Should 9/11 be used in campaign ads?

President Bush's latest advertisement invoking images from September 11th is evoking some controversy with victims' families and a firefighters' union.

As David Paul Kuhn of CBSNews.com points out, such imagery is hardly new in a presidential campaign. But more to the point of this ad: is it appropriate to use images of this event in a political campaign?

I say it is. President Bush was having some struggles prior to 9-11 in getting his agenda through. The defection of Jim Jeffords put the Senate in control of the Democrats, and there was the looming possibility that the mid-term election would follow the historical trend of hurting the President's party.
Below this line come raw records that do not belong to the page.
(* ===== verification/Vault.v ===== *)
(** * Vault

    [pkg/vault]: the interface to a Vault server, its implementation on the Vault API
    ([vault_impl.go]) and the in-memory implementation ([vault_dummy.go]).  The client
    library of Vault and the HTTP client are parameters. *)
From stdpp Require Import base gmap strings list numbers.
From S2P Require Import Prelude GoStrings Types External Utils GoJSON.

(** [vault.Interface].  A struct passed to [AddSecretFromStruct] is given by its JSON. *)
Record VaultInterface (W : Type) := mkVaultInterface {
  LinkPolicyToIdentity (identity policyName boundedNamespace serviceAccount auth ttl : string) : M W (option error);
  RemovePolicyFromIdentity (identity policyName auth : string) : M W (option error);
  WritePolicy (policyName policy : string) : M W (option error);
  DeletePolicy (policyName : string) : M W (option error);
  Mount (path : string) : M W (option error);
  DeleteSecret (vaultPath : string) : M W (option error);
  GetSecret (vaultPath : string) : M W (string + error);
  AddSecret (path : string) (credentials : gomap value) : M W (option error);
  AddSecretFromStruct (path : string) (creds : value) : M W (option error)
}.
Arguments mkVaultInterface {W}.
Arguments LinkPolicyToIdentity {W}.
Arguments RemovePolicyFromIdentity {W}.
Arguments WritePolicy {W}.
Arguments DeletePolicy {W}.
Arguments Mount {W}.
Arguments DeleteSecret {W}.
Arguments GetSecret {W}.
Arguments AddSecret {W}.
Arguments AddSecretFromStruct {W}.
But 9-11 changed everything. Bush stepped up in a statesmanlike manner, with a moral clarity that the American people were craving. He talked about "evil doers" and an "Axis of Evil", laying claim to the high moral ground.

As Dick Morris points out:


(Kerry) made a big mistake in backing the criminal-justice approach to terrorism, seeking to transform the war on terror into a series of DEA-style busts. Voters recognize that Bush is right when he says that this is a war against nation-states that sponsor terror, not a hunt for criminal bands in the mountains.
This isn't a battle against thugs, this is a war against those who would destroy America.

September 11th should be invoked to remind voters of how important national security is and how important it is to have a President who understands that we are at war.

September 11th was not the beginning of the War on Terror. This is a war that has been raging for two decades. September 11th was not even the first strike on the continental United States by Islamist radicals, as the World Trade Center had been bombed eight years earlier.